Polemonium pulcherrimum
Polemonium pulcherrimum

Description and general information:

Polemonium pulcherrimum or showy Jacob's-ladder, is a tufted plant, to 30 cm, with erect to decumbent stems. Leaves are pinnately divided into 9–21 widely oval to round leaflets. The plant has a skunky smell when bruised.  Flowers are produced in terminal clusters. Individual flowers, about 2.5 cm across, are saucer-shaped and have five blue petals fused at their base.  The center of the flower is yellow. 

Plants are found in the subalpine and alpine zones (about 8,000-11,000 feet) of the western US, Alberta, BC, Yukon and Alaska, growing on gravelly soils and talus slopes.

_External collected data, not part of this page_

(** * Expertbase-Builder: a shallow embedding and its verified properties

    The development follows the three modules of the package
    [expertbase_builder]:
    - [orcid_aggregator.py]: registry client and employment resolver,
    - [expert.py]: the lookup-id resolver and the [Expert] class,
    - [expertbase.py]: the [ExpertBase] cache, its CSV merge and its
      (de)serialisation.

    Python values are JSON-shaped trees ([value]); a Python [dict] is an
    association list kept in insertion order with unique keys; exceptions
    are the [Raise] branch of [result].  Network services and the calendar
    are inputs: a registry or lookup service is a function from the request
    to the response it gives, [today] is a parameter.  Text is carried as
    [string], a character outside ASCII as its UTF-8 bytes.  White space
    is that of [str.isspace], and the characters of a text are its code
    points; the classes alphanumeric and cased and the case mappings are
    those of ASCII, and the properties that depend on them are stated for
    ASCII text; [int] reads a numeral written in ASCII.  JSON numbers are
    integers. *)

From stdpp Require Import base option list strings.
From Stdlib Require Import Ascii ZArith Lia.

Local Open Scope string_scope.
Local Open Scope Z_scope.

(** ** Exceptions and the error monad *)

Inductive exn : Type :=
  | KeyError | IndexError | TypeError | ValueError | AttributeError
  | StopIteration | RequestException | JSONDecodeError.

Inductive result (A : Type) : Type :=
  | Ok (a : A)
  | Raise (e : exn).
Arguments Ok {A} a.
Arguments Raise {A} e.

#[global] Instance result_ret : MRet result := fun A a => Ok a.
#[global] Instance result_bind : MBind result := fun A B f m =>
  match m with
  | Ok a => f a
  | Raise e => Raise e
  end.
#[global] Instance result_fmap : FMap result := fun A B f m =>
  match m with
  | Ok a => Ok (f a)
  | Raise e => Raise e
  end.

(** [for x in l: s = body(s, x)], stopping at the first exception. *)
Fixpoint for_each {A S : Type} (body : S -> A -> result S) (l : list A) (s : S)
  : result S :=
  match l with
  | [] => Ok s
  | x :: l' => s' ← body s x; for_each body l' s'
  end.

(** [[f(x) for x in l]], stopping at the first exception. *)
Fixpoint map_each {A B : Type} (f : A -> result B) (l : list A) : result (list B) :=
  match l with
  | [] => Ok []
  | x :: l' => y ← f x; ys ← map_each f l'; Ok (y :: ys)
  end.

(** ** Python dictionaries: insertion-ordered association lists *)

Definition dict (A : Type) : Type := list (string * A).

Fixpoint dict_get {A : Type} (k : string) (d : dict A) : option A :=
  match d with
  | [] => None
  | (k', v) :: d' => if String.eqb k k' then Some v else dict_get k d'
  end.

This species requires full sun in northern areas but light shade in hotter regions. If exposed to drought, plants may go summer dormant or possibly die.  Moist but well-drained soil is ideal.  If kept reasonably moist, plants will bloom throughout the growing season. Alkaline or neutral soil is best.

Bloom period:

In the wild, this species blooms late May through late July.  In milder climate, flowering commences in late March while in more northern regions, May-June is the normal flowering season.


Seed, division, cuttings


Seeds require light for germination so surface-sowing is required.  Ontario Rock Garden and Hardy Plant Society suggests seeds may be directly sown at 20 C and germination will occur within 3 months. Stratification is not required.


Larger plants could potentially be dug and divided in early spring or late summer.


A piece of rhizome with a tuft of leaves, may be used as cutting material.